» **Task requirements**: Only lines holding the string "JsText" are wanted; copy each one from the material.

» **Supplied data**:
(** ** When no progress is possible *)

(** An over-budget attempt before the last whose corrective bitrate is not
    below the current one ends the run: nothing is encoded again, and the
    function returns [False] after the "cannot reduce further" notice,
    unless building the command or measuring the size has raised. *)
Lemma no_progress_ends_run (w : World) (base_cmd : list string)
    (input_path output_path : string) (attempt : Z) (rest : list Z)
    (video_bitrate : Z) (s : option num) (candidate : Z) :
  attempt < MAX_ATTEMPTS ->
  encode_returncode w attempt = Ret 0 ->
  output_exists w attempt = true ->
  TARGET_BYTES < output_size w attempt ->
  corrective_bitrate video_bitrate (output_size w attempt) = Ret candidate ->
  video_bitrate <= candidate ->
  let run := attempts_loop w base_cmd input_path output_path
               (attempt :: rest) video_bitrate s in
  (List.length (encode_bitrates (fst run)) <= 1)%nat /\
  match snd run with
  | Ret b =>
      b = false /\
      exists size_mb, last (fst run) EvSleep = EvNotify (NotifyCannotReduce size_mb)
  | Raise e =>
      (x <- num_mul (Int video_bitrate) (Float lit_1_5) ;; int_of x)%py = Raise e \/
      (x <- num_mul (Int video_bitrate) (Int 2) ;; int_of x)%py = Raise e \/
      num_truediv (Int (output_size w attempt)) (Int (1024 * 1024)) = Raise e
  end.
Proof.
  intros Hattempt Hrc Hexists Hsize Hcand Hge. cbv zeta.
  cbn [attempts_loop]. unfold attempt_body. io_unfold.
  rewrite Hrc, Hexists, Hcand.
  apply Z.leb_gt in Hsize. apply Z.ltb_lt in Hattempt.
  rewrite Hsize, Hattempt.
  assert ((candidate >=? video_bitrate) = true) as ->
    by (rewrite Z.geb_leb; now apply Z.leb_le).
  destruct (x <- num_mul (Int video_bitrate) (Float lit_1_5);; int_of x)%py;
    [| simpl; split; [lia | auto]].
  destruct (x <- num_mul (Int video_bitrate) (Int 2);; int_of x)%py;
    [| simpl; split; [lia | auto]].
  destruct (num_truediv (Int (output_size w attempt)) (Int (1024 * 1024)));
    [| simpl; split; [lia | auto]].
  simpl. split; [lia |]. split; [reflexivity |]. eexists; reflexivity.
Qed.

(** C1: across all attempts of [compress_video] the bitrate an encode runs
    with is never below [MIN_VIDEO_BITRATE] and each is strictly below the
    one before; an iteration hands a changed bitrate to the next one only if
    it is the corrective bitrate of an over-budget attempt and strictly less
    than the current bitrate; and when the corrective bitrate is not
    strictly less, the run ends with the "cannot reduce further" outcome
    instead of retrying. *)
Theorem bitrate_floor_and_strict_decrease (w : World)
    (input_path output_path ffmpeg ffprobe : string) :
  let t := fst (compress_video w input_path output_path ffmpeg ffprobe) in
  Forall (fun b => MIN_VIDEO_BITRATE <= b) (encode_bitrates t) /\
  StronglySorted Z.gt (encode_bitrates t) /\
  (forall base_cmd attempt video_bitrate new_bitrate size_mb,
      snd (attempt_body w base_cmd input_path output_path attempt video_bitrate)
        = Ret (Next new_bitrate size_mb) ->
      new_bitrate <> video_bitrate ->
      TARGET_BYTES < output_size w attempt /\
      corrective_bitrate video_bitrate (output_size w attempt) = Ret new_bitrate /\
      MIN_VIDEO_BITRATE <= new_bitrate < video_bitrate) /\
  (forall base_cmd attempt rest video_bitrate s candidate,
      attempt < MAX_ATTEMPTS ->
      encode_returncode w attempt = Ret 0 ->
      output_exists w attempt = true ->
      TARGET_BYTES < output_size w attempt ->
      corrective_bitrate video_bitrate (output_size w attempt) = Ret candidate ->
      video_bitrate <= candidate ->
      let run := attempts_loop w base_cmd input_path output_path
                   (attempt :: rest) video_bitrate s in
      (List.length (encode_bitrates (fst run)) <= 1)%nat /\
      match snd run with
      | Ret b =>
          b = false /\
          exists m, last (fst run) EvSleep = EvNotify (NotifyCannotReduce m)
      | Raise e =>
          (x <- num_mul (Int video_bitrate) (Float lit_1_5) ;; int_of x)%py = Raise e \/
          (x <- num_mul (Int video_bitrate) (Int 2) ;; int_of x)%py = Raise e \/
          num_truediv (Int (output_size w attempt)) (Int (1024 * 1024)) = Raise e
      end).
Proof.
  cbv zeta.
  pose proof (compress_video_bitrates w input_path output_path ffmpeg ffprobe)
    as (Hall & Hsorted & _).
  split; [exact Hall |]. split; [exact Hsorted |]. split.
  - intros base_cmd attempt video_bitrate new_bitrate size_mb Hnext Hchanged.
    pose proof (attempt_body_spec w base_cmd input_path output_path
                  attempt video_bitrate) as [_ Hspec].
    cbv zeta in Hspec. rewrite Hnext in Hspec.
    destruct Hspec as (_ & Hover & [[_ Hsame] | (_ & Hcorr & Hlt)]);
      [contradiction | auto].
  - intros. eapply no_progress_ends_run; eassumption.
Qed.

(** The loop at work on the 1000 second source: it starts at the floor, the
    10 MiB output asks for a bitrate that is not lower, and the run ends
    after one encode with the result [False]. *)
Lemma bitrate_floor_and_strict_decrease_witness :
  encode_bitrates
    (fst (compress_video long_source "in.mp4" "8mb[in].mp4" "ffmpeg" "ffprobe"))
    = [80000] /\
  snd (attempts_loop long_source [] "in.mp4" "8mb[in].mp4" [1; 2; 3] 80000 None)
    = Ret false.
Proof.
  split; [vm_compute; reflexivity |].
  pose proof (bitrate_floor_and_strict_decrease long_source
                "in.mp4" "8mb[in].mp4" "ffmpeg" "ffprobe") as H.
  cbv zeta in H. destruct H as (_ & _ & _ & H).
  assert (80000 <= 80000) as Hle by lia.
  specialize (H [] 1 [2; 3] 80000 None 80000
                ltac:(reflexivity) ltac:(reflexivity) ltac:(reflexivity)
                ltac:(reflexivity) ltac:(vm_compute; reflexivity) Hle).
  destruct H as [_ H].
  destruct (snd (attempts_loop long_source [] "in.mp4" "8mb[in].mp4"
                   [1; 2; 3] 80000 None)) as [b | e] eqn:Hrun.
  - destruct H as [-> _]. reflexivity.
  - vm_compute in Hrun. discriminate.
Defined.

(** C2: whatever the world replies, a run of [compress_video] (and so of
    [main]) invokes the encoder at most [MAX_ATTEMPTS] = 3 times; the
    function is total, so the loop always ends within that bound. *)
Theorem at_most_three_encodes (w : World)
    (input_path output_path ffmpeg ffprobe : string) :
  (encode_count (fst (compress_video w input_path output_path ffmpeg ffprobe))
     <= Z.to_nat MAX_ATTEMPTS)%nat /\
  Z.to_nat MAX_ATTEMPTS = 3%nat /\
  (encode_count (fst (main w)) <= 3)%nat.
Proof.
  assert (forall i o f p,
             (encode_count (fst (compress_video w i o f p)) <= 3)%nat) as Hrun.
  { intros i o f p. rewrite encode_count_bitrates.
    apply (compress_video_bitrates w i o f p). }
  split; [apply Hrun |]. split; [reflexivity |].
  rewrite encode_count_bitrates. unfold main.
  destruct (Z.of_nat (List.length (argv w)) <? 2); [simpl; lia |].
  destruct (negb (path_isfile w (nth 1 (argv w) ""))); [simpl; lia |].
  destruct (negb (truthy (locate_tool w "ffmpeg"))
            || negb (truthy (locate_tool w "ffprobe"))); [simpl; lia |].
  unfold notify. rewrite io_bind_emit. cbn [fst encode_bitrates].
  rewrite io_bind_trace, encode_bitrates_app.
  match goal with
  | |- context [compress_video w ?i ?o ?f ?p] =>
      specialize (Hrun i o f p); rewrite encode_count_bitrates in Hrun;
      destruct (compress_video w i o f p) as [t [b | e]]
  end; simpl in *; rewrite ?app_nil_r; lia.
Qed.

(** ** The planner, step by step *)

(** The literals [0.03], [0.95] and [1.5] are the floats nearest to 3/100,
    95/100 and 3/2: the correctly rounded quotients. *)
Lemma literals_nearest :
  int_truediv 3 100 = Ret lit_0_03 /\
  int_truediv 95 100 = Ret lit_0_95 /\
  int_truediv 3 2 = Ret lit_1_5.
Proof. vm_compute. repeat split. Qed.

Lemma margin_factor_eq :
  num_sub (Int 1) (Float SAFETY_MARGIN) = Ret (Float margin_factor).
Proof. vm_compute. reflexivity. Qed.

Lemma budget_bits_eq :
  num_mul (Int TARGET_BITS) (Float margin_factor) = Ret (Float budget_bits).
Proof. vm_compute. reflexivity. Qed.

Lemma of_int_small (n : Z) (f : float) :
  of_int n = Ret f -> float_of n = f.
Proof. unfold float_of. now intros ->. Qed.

==

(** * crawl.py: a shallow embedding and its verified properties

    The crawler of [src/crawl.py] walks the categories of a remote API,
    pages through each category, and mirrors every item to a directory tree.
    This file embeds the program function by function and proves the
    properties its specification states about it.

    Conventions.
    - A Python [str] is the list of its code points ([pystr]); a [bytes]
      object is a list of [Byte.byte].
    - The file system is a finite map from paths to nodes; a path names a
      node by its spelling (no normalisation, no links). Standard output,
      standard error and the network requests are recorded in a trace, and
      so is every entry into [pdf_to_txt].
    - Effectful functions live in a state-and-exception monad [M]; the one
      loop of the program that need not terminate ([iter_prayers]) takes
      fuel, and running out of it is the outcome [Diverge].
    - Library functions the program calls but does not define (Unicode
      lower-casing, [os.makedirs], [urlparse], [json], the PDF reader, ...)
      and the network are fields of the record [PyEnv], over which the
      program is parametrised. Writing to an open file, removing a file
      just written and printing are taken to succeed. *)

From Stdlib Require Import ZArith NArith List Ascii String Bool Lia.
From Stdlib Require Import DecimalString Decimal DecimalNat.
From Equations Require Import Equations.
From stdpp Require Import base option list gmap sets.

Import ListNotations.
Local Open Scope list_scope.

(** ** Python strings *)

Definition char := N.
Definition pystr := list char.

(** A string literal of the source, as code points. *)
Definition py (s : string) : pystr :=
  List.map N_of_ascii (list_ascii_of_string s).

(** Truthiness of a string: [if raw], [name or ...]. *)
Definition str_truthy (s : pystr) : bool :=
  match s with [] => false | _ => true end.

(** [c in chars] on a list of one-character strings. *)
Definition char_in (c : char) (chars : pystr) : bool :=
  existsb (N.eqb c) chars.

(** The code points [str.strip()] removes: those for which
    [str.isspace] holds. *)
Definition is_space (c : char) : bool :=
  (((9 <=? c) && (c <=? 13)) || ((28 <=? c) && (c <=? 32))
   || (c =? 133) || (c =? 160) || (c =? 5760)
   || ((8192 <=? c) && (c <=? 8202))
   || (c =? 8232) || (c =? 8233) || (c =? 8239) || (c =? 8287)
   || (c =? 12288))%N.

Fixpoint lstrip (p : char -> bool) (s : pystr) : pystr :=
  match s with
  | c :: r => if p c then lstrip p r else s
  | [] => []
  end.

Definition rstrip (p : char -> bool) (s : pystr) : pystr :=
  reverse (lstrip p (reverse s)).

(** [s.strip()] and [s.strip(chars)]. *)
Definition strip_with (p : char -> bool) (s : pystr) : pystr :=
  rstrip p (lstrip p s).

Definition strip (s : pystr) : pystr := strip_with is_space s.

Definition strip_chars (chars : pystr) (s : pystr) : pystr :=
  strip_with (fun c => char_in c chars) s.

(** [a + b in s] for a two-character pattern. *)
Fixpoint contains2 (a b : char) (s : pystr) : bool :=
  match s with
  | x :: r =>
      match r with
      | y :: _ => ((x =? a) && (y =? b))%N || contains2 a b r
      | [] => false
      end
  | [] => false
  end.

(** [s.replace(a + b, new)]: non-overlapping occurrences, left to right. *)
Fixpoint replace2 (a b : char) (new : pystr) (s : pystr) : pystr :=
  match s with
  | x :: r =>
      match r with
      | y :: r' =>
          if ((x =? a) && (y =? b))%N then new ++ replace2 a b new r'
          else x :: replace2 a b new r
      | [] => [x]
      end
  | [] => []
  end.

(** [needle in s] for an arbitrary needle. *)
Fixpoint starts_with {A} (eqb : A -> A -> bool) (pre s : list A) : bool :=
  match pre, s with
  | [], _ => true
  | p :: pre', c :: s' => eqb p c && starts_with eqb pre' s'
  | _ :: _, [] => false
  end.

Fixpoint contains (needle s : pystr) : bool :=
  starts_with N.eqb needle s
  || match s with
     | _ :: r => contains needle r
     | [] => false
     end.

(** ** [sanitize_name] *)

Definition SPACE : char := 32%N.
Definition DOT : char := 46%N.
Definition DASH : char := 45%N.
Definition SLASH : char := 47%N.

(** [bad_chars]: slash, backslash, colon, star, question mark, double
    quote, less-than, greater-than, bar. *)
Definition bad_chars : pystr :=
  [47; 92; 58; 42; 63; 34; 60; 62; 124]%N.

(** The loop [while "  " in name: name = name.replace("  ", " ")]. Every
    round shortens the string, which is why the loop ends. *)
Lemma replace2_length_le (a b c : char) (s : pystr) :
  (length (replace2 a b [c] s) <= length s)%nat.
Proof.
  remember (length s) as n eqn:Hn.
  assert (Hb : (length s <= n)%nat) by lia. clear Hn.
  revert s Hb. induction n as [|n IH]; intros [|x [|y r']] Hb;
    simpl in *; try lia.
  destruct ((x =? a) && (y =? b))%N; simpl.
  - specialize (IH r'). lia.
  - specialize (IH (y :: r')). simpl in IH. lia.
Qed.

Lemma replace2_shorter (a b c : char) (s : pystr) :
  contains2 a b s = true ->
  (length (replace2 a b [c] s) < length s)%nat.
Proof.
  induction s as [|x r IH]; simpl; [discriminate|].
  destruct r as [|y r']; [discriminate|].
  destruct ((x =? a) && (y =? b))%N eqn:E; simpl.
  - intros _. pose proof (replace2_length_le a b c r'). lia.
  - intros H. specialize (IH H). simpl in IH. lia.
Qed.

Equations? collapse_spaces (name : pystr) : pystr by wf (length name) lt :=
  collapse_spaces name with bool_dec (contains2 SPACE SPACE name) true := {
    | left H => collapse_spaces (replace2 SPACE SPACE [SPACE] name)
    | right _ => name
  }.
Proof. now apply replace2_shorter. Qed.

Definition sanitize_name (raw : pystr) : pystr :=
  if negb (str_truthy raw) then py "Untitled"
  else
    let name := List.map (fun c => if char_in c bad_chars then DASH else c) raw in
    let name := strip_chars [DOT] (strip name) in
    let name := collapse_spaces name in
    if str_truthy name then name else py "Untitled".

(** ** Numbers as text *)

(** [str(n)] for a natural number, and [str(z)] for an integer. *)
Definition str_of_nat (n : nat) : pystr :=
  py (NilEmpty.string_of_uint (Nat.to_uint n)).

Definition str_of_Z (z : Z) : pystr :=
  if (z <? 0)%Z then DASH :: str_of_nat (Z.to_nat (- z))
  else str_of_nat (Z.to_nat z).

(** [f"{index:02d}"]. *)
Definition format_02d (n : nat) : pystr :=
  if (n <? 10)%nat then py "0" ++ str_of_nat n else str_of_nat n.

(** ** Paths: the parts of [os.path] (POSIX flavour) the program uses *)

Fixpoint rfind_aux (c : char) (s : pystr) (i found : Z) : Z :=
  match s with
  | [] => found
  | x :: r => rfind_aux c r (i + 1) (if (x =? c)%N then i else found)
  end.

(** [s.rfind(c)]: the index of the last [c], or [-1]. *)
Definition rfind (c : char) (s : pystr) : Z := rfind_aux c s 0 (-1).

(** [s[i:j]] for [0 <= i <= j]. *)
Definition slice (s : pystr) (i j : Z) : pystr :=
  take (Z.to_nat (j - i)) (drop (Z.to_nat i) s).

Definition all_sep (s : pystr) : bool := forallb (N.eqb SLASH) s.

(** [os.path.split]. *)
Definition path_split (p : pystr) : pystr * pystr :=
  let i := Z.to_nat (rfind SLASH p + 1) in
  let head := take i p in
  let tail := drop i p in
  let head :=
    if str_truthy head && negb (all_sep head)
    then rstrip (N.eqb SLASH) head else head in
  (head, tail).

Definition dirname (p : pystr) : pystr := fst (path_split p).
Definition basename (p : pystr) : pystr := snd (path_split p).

...

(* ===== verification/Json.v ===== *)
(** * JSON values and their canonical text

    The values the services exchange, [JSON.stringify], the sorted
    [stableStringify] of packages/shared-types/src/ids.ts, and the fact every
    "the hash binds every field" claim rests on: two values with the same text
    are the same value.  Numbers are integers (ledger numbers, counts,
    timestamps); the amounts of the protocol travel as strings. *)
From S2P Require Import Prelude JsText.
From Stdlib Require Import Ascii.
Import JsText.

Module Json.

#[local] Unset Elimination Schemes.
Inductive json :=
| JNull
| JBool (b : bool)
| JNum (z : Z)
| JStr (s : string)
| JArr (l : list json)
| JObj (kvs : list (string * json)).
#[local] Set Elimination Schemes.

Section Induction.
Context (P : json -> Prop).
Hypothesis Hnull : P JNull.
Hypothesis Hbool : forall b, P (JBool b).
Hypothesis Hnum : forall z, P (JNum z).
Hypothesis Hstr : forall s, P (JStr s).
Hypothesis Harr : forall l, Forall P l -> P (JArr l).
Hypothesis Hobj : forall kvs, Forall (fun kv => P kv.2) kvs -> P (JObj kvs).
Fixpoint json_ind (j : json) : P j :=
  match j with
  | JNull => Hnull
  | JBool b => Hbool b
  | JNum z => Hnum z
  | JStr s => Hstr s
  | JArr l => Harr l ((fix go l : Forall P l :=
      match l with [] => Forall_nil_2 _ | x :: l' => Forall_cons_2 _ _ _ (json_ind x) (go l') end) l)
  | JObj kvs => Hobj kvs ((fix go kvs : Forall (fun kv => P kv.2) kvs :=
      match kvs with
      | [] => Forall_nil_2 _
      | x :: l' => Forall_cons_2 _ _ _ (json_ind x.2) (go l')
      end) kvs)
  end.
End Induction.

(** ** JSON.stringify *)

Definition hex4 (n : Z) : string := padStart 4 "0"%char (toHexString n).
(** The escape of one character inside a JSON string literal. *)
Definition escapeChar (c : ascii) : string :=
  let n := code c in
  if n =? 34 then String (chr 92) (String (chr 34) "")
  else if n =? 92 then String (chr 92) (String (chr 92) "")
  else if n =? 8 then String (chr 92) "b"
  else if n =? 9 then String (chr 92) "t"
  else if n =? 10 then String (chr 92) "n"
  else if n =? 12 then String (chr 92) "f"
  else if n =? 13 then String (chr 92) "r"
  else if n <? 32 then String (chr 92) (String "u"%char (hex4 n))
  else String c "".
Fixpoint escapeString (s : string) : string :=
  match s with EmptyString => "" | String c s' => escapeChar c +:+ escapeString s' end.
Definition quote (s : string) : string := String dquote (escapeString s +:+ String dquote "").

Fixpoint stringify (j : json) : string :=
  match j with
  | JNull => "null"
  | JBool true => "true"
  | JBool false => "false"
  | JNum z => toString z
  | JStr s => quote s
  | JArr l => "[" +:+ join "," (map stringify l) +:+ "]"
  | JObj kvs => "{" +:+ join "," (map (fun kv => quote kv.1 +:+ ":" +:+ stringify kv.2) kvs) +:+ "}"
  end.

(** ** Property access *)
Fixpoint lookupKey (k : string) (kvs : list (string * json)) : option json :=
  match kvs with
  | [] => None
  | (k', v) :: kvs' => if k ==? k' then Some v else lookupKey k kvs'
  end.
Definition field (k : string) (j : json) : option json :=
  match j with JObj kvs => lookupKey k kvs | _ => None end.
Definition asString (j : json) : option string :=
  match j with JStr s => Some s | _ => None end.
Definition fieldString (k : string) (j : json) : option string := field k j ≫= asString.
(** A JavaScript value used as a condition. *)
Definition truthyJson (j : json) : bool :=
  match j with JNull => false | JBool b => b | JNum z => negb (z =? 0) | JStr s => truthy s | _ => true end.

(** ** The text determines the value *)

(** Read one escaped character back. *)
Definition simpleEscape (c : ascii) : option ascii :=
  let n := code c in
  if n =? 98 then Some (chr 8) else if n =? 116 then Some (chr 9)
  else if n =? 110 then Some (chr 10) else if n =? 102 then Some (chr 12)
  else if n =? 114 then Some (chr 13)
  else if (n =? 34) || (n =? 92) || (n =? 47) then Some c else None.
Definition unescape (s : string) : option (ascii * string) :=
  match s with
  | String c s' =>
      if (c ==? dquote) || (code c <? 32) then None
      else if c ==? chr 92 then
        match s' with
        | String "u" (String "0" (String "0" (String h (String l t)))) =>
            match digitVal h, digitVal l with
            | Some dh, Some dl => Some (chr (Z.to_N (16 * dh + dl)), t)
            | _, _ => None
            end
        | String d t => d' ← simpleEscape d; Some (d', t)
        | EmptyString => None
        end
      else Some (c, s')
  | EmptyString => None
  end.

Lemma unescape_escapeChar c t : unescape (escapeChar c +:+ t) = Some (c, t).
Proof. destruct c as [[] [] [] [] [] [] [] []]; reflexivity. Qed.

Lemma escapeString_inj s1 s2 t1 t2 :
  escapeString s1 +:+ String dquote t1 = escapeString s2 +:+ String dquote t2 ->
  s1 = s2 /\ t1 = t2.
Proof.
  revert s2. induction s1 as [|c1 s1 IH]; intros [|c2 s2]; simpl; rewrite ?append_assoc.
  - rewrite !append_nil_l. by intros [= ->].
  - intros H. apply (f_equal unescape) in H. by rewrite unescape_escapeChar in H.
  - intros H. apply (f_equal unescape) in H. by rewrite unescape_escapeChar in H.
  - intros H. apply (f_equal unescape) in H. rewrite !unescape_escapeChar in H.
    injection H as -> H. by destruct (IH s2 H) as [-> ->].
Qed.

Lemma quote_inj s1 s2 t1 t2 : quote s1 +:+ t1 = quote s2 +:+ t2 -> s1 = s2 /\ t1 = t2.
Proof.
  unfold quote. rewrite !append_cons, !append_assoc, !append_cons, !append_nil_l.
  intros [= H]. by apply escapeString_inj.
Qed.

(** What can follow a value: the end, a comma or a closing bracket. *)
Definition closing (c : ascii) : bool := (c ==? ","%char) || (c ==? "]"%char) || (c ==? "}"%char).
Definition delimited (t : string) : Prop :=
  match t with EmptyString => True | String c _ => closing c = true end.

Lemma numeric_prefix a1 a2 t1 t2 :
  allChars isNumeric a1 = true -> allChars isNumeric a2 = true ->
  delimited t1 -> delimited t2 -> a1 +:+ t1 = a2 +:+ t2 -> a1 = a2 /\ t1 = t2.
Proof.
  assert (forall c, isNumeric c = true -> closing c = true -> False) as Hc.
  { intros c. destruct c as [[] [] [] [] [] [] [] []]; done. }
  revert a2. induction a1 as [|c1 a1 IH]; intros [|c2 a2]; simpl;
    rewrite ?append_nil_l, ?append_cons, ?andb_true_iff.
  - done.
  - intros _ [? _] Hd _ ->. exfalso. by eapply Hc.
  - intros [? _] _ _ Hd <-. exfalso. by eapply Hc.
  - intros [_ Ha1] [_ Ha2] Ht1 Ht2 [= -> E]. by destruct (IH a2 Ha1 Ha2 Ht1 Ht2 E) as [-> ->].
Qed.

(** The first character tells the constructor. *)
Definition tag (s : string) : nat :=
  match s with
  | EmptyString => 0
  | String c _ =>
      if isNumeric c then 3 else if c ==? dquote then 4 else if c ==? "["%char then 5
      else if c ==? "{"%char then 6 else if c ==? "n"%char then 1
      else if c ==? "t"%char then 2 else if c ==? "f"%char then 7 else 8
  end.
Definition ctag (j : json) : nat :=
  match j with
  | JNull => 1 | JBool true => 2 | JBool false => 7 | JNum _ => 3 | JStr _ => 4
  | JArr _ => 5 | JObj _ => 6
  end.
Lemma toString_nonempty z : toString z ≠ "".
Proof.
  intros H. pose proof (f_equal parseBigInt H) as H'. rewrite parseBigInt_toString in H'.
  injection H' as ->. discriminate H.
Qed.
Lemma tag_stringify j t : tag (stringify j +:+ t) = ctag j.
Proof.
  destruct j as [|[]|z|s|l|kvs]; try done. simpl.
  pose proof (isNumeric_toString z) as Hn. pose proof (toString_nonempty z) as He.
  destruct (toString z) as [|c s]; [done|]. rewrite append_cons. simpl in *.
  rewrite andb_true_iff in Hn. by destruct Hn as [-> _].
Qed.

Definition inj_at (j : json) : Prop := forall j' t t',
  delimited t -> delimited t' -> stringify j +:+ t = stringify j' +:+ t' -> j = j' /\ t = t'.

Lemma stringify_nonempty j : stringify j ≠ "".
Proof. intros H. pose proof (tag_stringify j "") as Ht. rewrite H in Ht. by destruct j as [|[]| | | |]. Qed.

» **Response below**:
From S2P Require Import Prelude JsText.
Import JsText.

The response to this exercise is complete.